Once an estate files for probate, the first thing the court will do is check to see if there is a valid will. If there is a will, that document will generally be used to identify who will manage the day-to-day tasks of settling the estate as well as who the estate’s beneficiaries are. Although the standards of what makes a will valid may vary, generally a will must be drafted by a person of sound mind who signs the document in the presence of two witnesses. The witnesses must also sign the document.
Settling Decedent's Debts
Before the property is distributed, the executor must settle the estate's outstanding debts. These include all of the decedent’s debt, plus the funeral expenses, the estate’s administrative costs and any estate taxes. If the estate does not have enough cash to pay off his debts, then the executor must sell the estate’s assets to make up the difference. Generally, the executor does not decide which assets are sold. Either the will itself or state law determines which assets must be sold to satisfy the estate’s debts.
Distribution of Property.
Once the estate’s debts have been settled, what property remains is distributed amongst the decedent’s beneficiaries. The executor distributes the property according to the terms of the will, which should define which property goes to which person. If some of the estate’s property was sold to settle the estate’s debts, the beneficiary’s gift is abated. This means that the beneficiary will receive what the proceeds from the sale of the property she was supposed to get minus the amount used to settle the estate’s debt. So if John’s uncle left him a car in his will that sold for $25,000 to settle $5000 worth of debt, John will get $20,000 in cash from the estate.

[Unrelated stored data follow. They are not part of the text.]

(** * Tajweed-ul-Quran viewer: navigation state, view resolution and rendering helpers

    A shallow embedding of the page component [TajweedApp] (the content
    browser of the application): the three pieces of React state, the click
    handlers, the values derived on every render ([isSidebarOpen],
    [selectedChapterData], [selectedSectionData], [sortedChapters]), the
    conditional chain choosing the main view, the icon table and the notes
    block.  Identifiers follow the TypeScript source. *)

From Stdlib Require Import String List ZArith Bool Lia Sorted Permutation.
Import ListNotations.

Local Open Scope string_scope.
Local Open Scope list_scope.

(** ** JavaScript values used by the component *)

(** A React state cell of type [string | null]: [None] is [null]. *)
Definition Nullable := option string.

(** Truthiness of a [string | null] value, as tested by [!x] and [x && ...]:
    [null] and the empty string are falsy, every other string is truthy. *)
Definition truthy (x : Nullable) : bool :=
  match x with
  | None => false
  | Some s => negb (s =? "")
  end.

(** [s === x] for a string [s] and a [string | null] value [x]. *)
Definition strictEq (s : string) (x : Nullable) : bool :=
  match x with
  | None => false
  | Some t => s =? t
  end.

(** ** Content store: the bundled JSON document *)

Record Sect := mkSect {
  sec_id : string;
  sec_title : string;
  sec_subtitle : string;
  content : list string;
  notes : option (list string)        (* an optional JSON member *)
}.

Record Chapter := mkChapter {
  id : string;
  title : string;
  subtitle : string;
  icon : string;
  order : Z;
  sections : list Sect
}.

Record Meta := mkMeta {
  meta_title : string;
  meta_subtitle : string;
  meta_description : string
}.
(** On the state before the phase correction [deriv] gives another result
    than on the corrected one: for one zero RF sample, one spin at [x = 1]
    and [g = pi], that state is [(1, 0)], on it [deriv] returns
    [drf = [i/2]], and the loss [Re(b)] changes at the rate [1/2] in the
    real part of the sample. *)
Lemma deriv_on_raw_state_not_derivative :
  blochsim_raw [C0] (Geo1 [1] [PI]) = Ok ([C1], [C0]) /\
  deriv [C0] (Geo1 [1] [PI]) None [C1] [C1] [C0] = Ok [mkC 0 (1 / 2)] /\
  dRe (loss_at [C0] (Geo1 [1] [PI]) None [C1] 0) C0 (1 / 2) /\
  ~ deriv_is_wirtinger [C0] (Geo1 [1] [PI]) None [C1].
Proof.
  split; [exact raw_zero_pulse|].
  split; [exact deriv_raw_zero_pulse|].
  split; [exact loss_dRe_zero_pulse|].
  intros H. destruct (H [C1] [C0] raw_zero_pulse) as (drf & Hd & _ & Hw).
  rewrite deriv_raw_zero_pulse in Hd. injection Hd as <-.
  destruct (Hw 0%nat (Nat.lt_0_succ 0)) as (du & dv & Hdu & _ & Heq).
  cbn [nth] in Hdu, Heq.
  pose proof (uniqueness_limite _ _ _ _ Hdu loss_dRe_zero_pulse) as Hu.
  injection Heq as H1 H2. lra.
Qed.

(** * Further properties of the two functions *)

(** ** A list of steps and its rotation *)

Lemma act_on_start (c : C * C) : act c (C1, C0) = c.
Proof. destruct c as [al be]. unfold act. f_equal; apply C_eq; csimp; ring. Qed.

(** The first column of the rotation of a list of steps is the spinor the
    forward pass reaches from [(1, 0)]. *)
Lemma col_sym_fwd (steps : list (C * R)) : col steps = sym_fwd steps (C1, C0).
Proof. now rewrite sym_fwd_act, act_on_start. Qed.

Lemma spin_final_col (rf : cvec) (s : spin) :
  length (sp_phase s) = length rf -> sp_total s = Rsum (sp_phase s) ->
  spin_final rf s = col (combine rf (sp_phase s)).
Proof. intros Hl Ht. now rewrite col_sym_fwd, spin_final_sym. Qed.

(** The accumulator of one spin after [k] passes, from [(1, 0)]: the
    rotation of the last [k] steps, whatever the forward state is. *)
Lemma dspin_iter_accum (rf : cvec) (phis : list R) (s0 : sstate) (k : nat) :
  s_ar s0 = C1 -> s_br s0 = C0 ->
  length phis = length rf -> (k <= length rf)%nat ->
  (s_ar (dspin_iter rf phis s0 k), s_br (dspin_iter rf phis s0 k)) =
  col (skipn (length rf - k) (combine rf phis)).
Proof.
  intros Har Hbr Hlen. induction k as [|k IH]; intros Hk.
  - simpl. rewrite Nat.sub_0_r, Har, Hbr.
    rewrite skipn_all2 by (rewrite length_combine; lia). reflexivity.
  - cbn [dspin_iter]. set (mm := (length rf - 1 - k)%nat).
    set (st := dspin_iter rf phis s0 k) in *.
    assert (Hmm : (mm < length (combine rf phis))%nat)
      by (rewrite length_combine; unfold mm; lia).
    replace (length rf - S k)%nat with mm by (unfold mm; lia).
    rewrite (skipn_cons_nth _ mm (C0, 0) Hmm), combine_nth by congruence.
    replace (S mm) with (length rf - k)%nat by (unfold mm; lia).
    change (col ((nth mm rf C0, nth mm phis 0)
                   :: skipn (length rf - k) (combine rf phis)))
      with (back_rot (nth mm rf C0)
              (scale2 (half_blip (nth mm phis 0))
                      (col (skipn (length rf - k) (combine rf phis))))).
    rewrite <- IH by lia.
    unfold dspin_step. cbn [s_ar s_br].
    rewrite <- surjective_pairing. f_equal.
    unfold blipped, scale2. cbn [fst snd]. f_equal; apply Cmul_comm.
Qed.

Sometimes a single piece of property, such as real estate, is left to multiple owners in a will. The estate will either leave the property to the co-owners as tenants in common or as joint tenants. Both tenants in common and joint tenants each own a percentage of the asset but are allowed to use the whole property. The difference between the two is that when a joint tenant dies, his property rights are not included in his estate but go to the other joint tenants automatically; the last surviving joint tenant owes the entire property outright. With tenancy in common and joint tenancy, the property can be divided amongst the beneficiaries by the owners petitioning a court to partition the property. The court will either physically divide up the property based on each owner’s state in the asset or will order the sale of the property and divide the proceeds amongst the owners.